I’ve been developing a 2D vertical scrolling rhythm game, with notes as gameObjects falling into a 2D clickable object with a 2D collider (not a UI button).
I want some code to execute when both are true: the note is above the *clickable object (*achieved with the colliders and OnTriggerEnter2D() ) and the clickable object is pressed.
And using OnTriggerEnter2D() and OnPointerDown() works, but not always. There tends to be times where the OnPointerDown() method completely misfires when the clickable object is pressed and is not executed.
Is there a conflict between using OnPointerDown() and OnTriggerEnter2D(), or is there anything about their behaviour that I’m missing that may influence their performance?
Note: Same behaviour has been happening when using OnMouseDown() instead.
Hi, thank you for your reply. I’m still quite confused about why the click will get lost, because what we are doing is to set a clicked bool to true after clicking, and a triggered bool to true after the collision trigger, and then make something happen when both are true, so from the first time triggered becomes true to when we click there is quite a long time gap, so we don’t think the trigger will “overwrite” the click in some way.
I’m sure that I still have some misconceptions, so I’d be grateful if you could clear me out a bit more.
Also I didn’t quite understand what you meant by to buffer the mouse intent, could you explain further please?
Store the fact that it happened in a local variable.
And yet it doesn’t work.
What is often happening in these cases is one of the following:
the code you think is executing is not actually executing at all
the code is executing far EARLIER or LATER than you think
the code is executing far LESS OFTEN than you think
the code is executing far MORE OFTEN than you think
the code is executing on another GameObject than you think it is
To help gain more insight into your problem, I recommend liberally sprinkling Debug.Log() statements through your code to display information in realtime.
Doing this should help you answer these types of questions:
is this code even running? which parts are running? how often does it run? what order does it run in?
what are the values of the variables involved? Are they initialized? Are the values reasonable?
are you meeting ALL the requirements to receive callbacks such as triggers / colliders (review the documentation)
Knowing this information will help you reason about the behavior you are seeing.
You can also put in Debug.Break() to pause the Editor when certain interesting pieces of code run, and then study the scene
You could also just display various important quantities in UI Text elements to watch them change as you play the game.
If you are running a mobile device you can also view the console output. Google for how on your particular mobile target.
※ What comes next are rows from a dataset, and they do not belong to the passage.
(* ===== verification/Ndr.v ===== *)
(** NDR64 (crates/smb-rpc/src/ndr64): values that are aligned before they are written, pointers that are written as a reference
    and their value, strings, and arrays, whose elements are gone through twice: first for the references and the plain
    fields, then for what the references stand for.

    The assertions of debug builds are left out, as in a release build. *)
From S2P Require Import Prelude Effects Bytes Stream Codec.
Local Open Scope Z_scope.

Definition ndr64_alignment : nat := 8.

(** ** Alignment ([NdrAlign]) *)

Definition write_aligned (to : nat) (w : bin unit) : bin unit := _ ← write_align to; w.
Definition read_aligned {A} (to : nat) (r : bin A) : bin A := _ ← read_align to; r.

(** [Ndr64Align] *)
Definition put_ndr (n : nat) (v : Z) : bin unit := write_aligned ndr64_alignment (put n v).
Definition get_ndr (n : nat) : bin Z := read_aligned ndr64_alignment (get n).

(** ** Pointers *)

Definition ref_id_unique_default : Z := 0x20000.
Definition null_ptr_ref_id : Z := 0.

Inductive NdrPtr (T : Type) := Uninit | RefIdRead (ref_id : Z) | Resolved (value : option T).
Arguments Uninit {T}.
Arguments RefIdRead {T} ref_id.
Arguments Resolved {T} value.

Inductive NdrPtrWriteStage := WS_NoArraySupport | WS_ArraySupportWriteRefId | WS_ArraySupportWriteData.

#[export] Instance NdrPtrWriteStage_eq : EqDecision NdrPtrWriteStage.
Proof. solve_decision. Defined.

(** [write_refid] and [write_data] of a stage *)
Definition write_refid (stage : NdrPtrWriteStage) : bool :=
  match stage with WS_NoArraySupport | WS_ArraySupportWriteRefId => true | WS_ArraySupportWriteData => false end.
Definition write_data (stage : NdrPtrWriteStage) : bool :=
  match stage with WS_NoArraySupport | WS_ArraySupportWriteData => true | WS_ArraySupportWriteRefId => false end.

Section pointer.
Context {T : Type} (write_value : T -> bin unit) (read_value : bin T).

(** The value of a reference. *)
Definition read_ptr_value (ref_id : Z) : bin (NdrPtr T) :=
  if bool_decide (ref_id <> null_ptr_ref_id)
  then value ← read_aligned ndr64_alignment read_value; mret (Resolved (Some value))
  else mret (Resolved None).

(** [NdrPtrReadMode::NoArraySupport] *)
Definition read_ptr : bin (NdrPtr T) := ref_id ← get_ndr 8; read_ptr_value ref_id.

(** [NdrPtrReadMode::WithArraySupport]: a parent that is not a reference is a panic. *)
Definition read_ptr_staged (parent : option (NdrPtr T)) : bin (NdrPtr T) :=
  match parent with
  | None => ref_id ← get_ndr 8; mret (RefIdRead ref_id)
  | Some (RefIdRead ref_id) => read_ptr_value ref_id
  | Some _ => e_panic
  end.

Definition write_ptr (stage : NdrPtrWriteStage) (p : NdrPtr T) : bin unit :=
  match p with
  | Resolved value =>
      _ ← (if write_refid stage
           then put_ndr 8 (match value with Some _ => ref_id_unique_default | None => null_ptr_ref_id end)
           else mret tt);
      if write_data stage
      then put_opt (fun v => write_aligned ndr64_alignment (write_value v)) value
      else mret tt
  | _ => e_panic
  end.

End pointer.

(** ** Strings

    [NdrString<u16>]: of the allocated length only the presence counts. *)
Definition write_ndr_string (data : list Z) : bin unit :=
  _ ← put_ndr 8 (zlen data);
  _ ← put_ndr 8 0;
  _ ← put_ndr 8 (zlen data);
  write_aligned ndr64_alignment (write_list (put 2) data).
Definition read_ndr_string : bin (list Z) :=
  _ ← get_ndr 8;
  offset ← get_ndr 8;
  _ ← bin_assert (bool_decide (offset = 0));
  actual_count ← get_ndr 8;
  read_aligned ndr64_alignment (read_count (Z.to_nat actual_count) (get 2)).

(** [FromStr], of the units of the string *)
Definition ndr_string_of (units : list Z) : list Z := units ++ [0].

(** ** Arrays *)

Section array.
Context {E : Type} (write_element : NdrPtrWriteStage -> E -> bin unit) (read_element : option E -> bin E).

Fixpoint resolve_elements (refs : list E) : bin (list E) :=
  match refs with
  | [] => mret []
  | refs_only :: refs =>
      element ← read_aligned ndr64_alignment (read_element (Some refs_only));
      elements ← resolve_elements refs;
      mret (element :: elements)
  end.

(** More elements than the array has are refused; fewer are not. *)
Definition read_ndr_array (count : Z) : bin (list E) :=
  max_count ← get_ndr 8;
  _ ← bin_assert (negb (bool_decide (count > max_count)));
  data ← read_count (Z.to_nat count) (read_aligned ndr64_alignment (read_element None));
  resolve_elements data.

Definition write_ndr_array (data : list E) : bin unit :=
  _ ← put_ndr 8 (zlen data);
  _ ← write_list (fun item => write_aligned ndr64_alignment (write_element WS_ArraySupportWriteRefId item)) data;
  write_list (fun item => write_aligned ndr64_alignment (write_element WS_ArraySupportWriteData item)) data.

End array.

(** [NdrArrayStructureElement]: a plain field of an element, which the second pass takes from the first. *)
Definition read_structure_element {T} (read_value : bin T) (prev : option T) : bin T :=
  match prev with Some v => mret v | None => read_aligned ndr64_alignment read_value end.

(** ** Round trips *)

Lemma aligned_law {A} n to (w : bin unit) (r : bin A) a :
  (forall m, exists x, writes m w x /\ reads m r x a) -> exists x, writes n (write_aligned to w) x /\ reads n (read_aligned to r) x a.
Proof.
  intros H. destruct (H (n + padding to n)%nat) as (x & Hw & Hr). exists (replicate (padding to n) 0 ++ x). split.
  - eapply writes_bind; [apply writes_align|]. by rewrite length_replicate.
  - eapply reads_bind; [apply reads_align|]. by rewrite length_replicate.
Qed.

Lemma ndr_law n w v : 0 <= v < 256 ^ Z.of_nat w -> exists x, writes n (put_ndr w v) x /\ reads n (get_ndr w) x v.
Proof. intros H. apply aligned_law. intros m. exists (le_bytes w v). split; [apply writes_put|by apply reads_get]. Qed.

(** Two writers and two readers in a row. *)
Lemma seq_law {A B} n (w1 : bin unit) (r1 : bin A) a w2 (r2 : A -> bin B) b :
  (exists x, writes n w1 x /\ reads n r1 x a) -> (forall m, exists y, writes m w2 y /\ reads m (r2 a) y b) ->
  exists z, writes n (_ ← w1; w2) z /\ reads n (v ← r1; r2 v) z b.
Proof.
  intros (x & Hw & Hr) H. destruct (H (n + length x)%nat) as (y & Hyw & Hyr). exists (x ++ y).
  split; [by eapply writes_bind|by eapply reads_bind].
Qed.

Lemma ret_law {A} n (a : A) : exists x, writes n (mret tt) x /\ reads n (mret a) x a.
Proof. exists []. split; [apply writes_ret|apply reads_ret]. Qed.

Lemma map_law {A B} n (w : bin unit) (r : bin A) (f : A -> B) a :
  (exists x, writes n w x /\ reads n r x a) -> exists x, writes n w x /\ reads n (v ← r; mret (f v)) x (f a).
Proof. intros (x & Hw & Hr). exists x. split; [done|by apply reads_map]. Qed.

Definition ndr_string_ok (data : list Z) : Prop := Forall (in_range u16_max) data /\ zlen data <= u64_max.

Lemma ndr_string_law n data : ndr_string_ok data -> exists x, writes n (write_ndr_string data) x /\ reads n read_ndr_string x data.
Proof.
  intros [H1 H2]. assert (Hz : 0 <= zlen data < 256 ^ Z.of_nat 8) by (unfold zlen in *; cbn; ints).
  unfold write_ndr_string, read_ndr_string. apply (seq_law _ _ _ (zlen data)); [by apply ndr_law|]. intros m1.
  apply (seq_law _ _ _ 0); [by apply ndr_law|]. intros m2. cbv beta. destruct (seq_law m2 (put_ndr 8 (zlen data)) (get_ndr 8) (zlen data)
    (write_aligned ndr64_alignment (write_list (put 2) data))
    (fun actual_count => read_aligned ndr64_alignment (read_count (Z.to_nat actual_count) (get 2))) data) as (x & Hw & Hr).
  - by apply ndr_law.
  - intros m3. apply aligned_law. intros m4. destruct (ints_law m4 2 data) as (Hw & Hr & _).
    { eapply Forall_impl; [exact H1|]. intros v Hv. unfold in_range, u16_max in Hv. cbn. lia. }
    rewrite zlen_nat. eexists. split; [exact Hw|exact Hr].
  - exists x. split; [done|]. by eapply reads_skip; [apply reads_assert|].
Qed.

Section pointer_laws.
Context {T : Type} (write_value : T -> bin unit) (read_value : bin T) (fits : T -> Prop).
Context (Hlaw : forall n v, fits v -> exists x, writes n (write_value v) x /\ reads n read_value x v).

Definition ptr_ok (p : NdrPtr T) : Prop := match p with Resolved o => from_option fits True o | _ => False end.

(** What the first pass over an array leaves of a pointer. *)
Definition ptr_ref (p : NdrPtr T) : NdrPtr T :=
  match p with Resolved (Some _) => RefIdRead ref_id_unique_default | Resolved None => RefIdRead null_ptr_ref_id | _ => p end.

Lemma ptr_value_law n value :
  from_option fits True value ->
  exists x, writes n (put_opt (fun v => write_aligned ndr64_alignment (write_value v)) value) x /\
    reads n (read_ptr_value read_value (match value with Some _ => ref_id_unique_default | None => null_ptr_ref_id end)) x (Resolved value).
Proof using Hlaw.
  intros H. destruct value as [v|]; cbn [from_option put_opt] in *; [|apply ret_law].
  unfold read_ptr_value. rewrite bool_decide_eq_true_2 by done. apply (map_law _ _ _ (fun v => Resolved (Some v))).
  apply aligned_law. intros m. by apply Hlaw.
Qed.

Lemma ptr_law n p : ptr_ok p -> exists x, writes n (write_ptr write_value WS_NoArraySupport p) x /\ reads n (read_ptr read_value) x p.
Proof using Hlaw.
  destruct p as [| |value]; [done..|]. intros H. cbn [write_ptr write_refid write_data]. unfold read_ptr.
  eapply seq_law; [by apply ndr_law; destruct value|]. intros m. by apply ptr_value_law.
Qed.

Lemma ptr_ref_law n p :
  ptr_ok p -> exists x, writes n (write_ptr write_value WS_ArraySupportWriteRefId p) x /\
    reads n (read_ptr_staged read_value None) x (ptr_ref p).
Proof.
  destruct p as [| |value]; [done..|]. intros _. cbn [write_ptr write_refid write_data read_ptr_staged].
  replace (ptr_ref (Resolved value)) with (@RefIdRead T (match value with Some _ => ref_id_unique_default | None => null_ptr_ref_id end))
    by (by destruct value).
  destruct (ndr_law n 8 (match value with Some _ => ref_id_unique_default | None => null_ptr_ref_id end)) as (x & Hw & Hr);
    [by destruct value|].
  exists (x ++ []). split; [eapply writes_bind; [done|apply writes_ret]|]. eapply reads_bind; [done|apply reads_ret].
Qed.

Lemma ptr_data_law n p :
  ptr_ok p -> exists x, writes n (write_ptr write_value WS_ArraySupportWriteData p) x /\
    reads n (read_ptr_staged read_value (Some (ptr_ref p))) x p.
Proof using Hlaw.
  destruct p as [| |value]; [done..|]. intros H. cbn [write_ptr write_refid write_data]. destruct (ptr_value_law n value H) as (x & Hw & Hr). exists x. split.
  - intros base Hn. unfold mbind, eff_bind, mret, eff_ret. by apply Hw.
  - by destruct value.
Qed.
End pointer_laws.

Section array_laws.
Context {E : Type} (write_element : NdrPtrWriteStage -> E -> bin unit) (read_element : option E -> bin E).
Context (fits : E -> Prop) (refs : E -> E).
Context (Hrefs : forall n e, fits e -> exists x, writes n (write_element WS_ArraySupportWriteRefId e) x /\
  reads n (read_element None) x (refs e)).
Context (Hdata : forall n e, fits e -> exists x, writes n (write_element WS_ArraySupportWriteData e) x /\
  reads n (read_element (Some (refs e))) x e).

Lemma array_refs_law n l : Forall fits l -> exists x,
  writes n (write_list (fun item => write_aligned ndr64_alignment (write_element WS_ArraySupportWriteRefId item)) l) x /\
  reads n (read_count (length l) (read_aligned ndr64_alignment (read_element None))) x (refs <$> l).
Proof using Hrefs.
  intros H. revert n. induction H as [|e l He Hl IH]; intros n; [apply ret_law|]. cbn [write_list length read_count].
  eapply seq_law; [apply aligned_law; intros m; by apply Hrefs|]. intros m. cbv beta. apply (map_law _ _ _ (cons (refs e))), IH.
Qed.

Lemma array_data_law n l : Forall fits l -> exists x,
  writes n (write_list (fun item => write_aligned ndr64_alignment (write_element WS_ArraySupportWriteData item)) l) x /\
  reads n (resolve_elements read_element (refs <$> l)) x l.
Proof using Hdata.
  intros H. revert n. induction H as [|e l He Hl IH]; intros n; [apply ret_law|]. cbn [write_list fmap list_fmap resolve_elements].
  eapply seq_law; [apply aligned_law; intros m; by apply Hdata|]. intros m. cbv beta. apply (map_law _ _ _ (cons e)), IH.
Qed.

Lemma ndr_array_law n l :
  Forall fits l -> zlen l <= u64_max ->
  exists x, writes n (write_ndr_array write_element l) x /\ reads n (read_ndr_array read_element (zlen l)) x l.
Proof using Hrefs Hdata.
  intros H Hl. unfold write_ndr_array, read_ndr_array. eapply seq_law; [apply ndr_law; unfold zlen in *; cbn; ints|].
  intros m. cbv beta. rewrite bool_decide_eq_false_2 by lia. rewrite zlen_nat.
  destruct (seq_law m _ _ (refs <$> l) _ (fun data => resolve_elements read_element data) l (array_refs_law m l H)
    (fun m' => array_data_law m' l H)) as (x & Hw & Hr).
  exists x. split; [done|]. by eapply reads_skip; [apply reads_assert|].
Qed.
End array_laws.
Here’s an example of putting in a laser-focused Debug.Log() and how that can save you a TON of time wallowing around speculating what might be going wrong:
I’m the co-developer here, we eventually re-wrote the entire thing with Input.getTouch() and to compare the coordinates between the touch and the buttons, and it worked perfectly. The only difference I can think of is that this time we actually put the input detection in Update(), though it’s still unclear why our previous version didn’t work…
Thanks for your advices though, the debugging methods are helpful
If in the previous version it WASN’T in Update(), then it wouldn’t work, so that’s pretty clear.
Look again at the timing diagram and realize that Update() and FixedUpdate() are NOT kept in sync by design, so if you check for edge-trigger type input outside of Update(), you’re gonna miss input.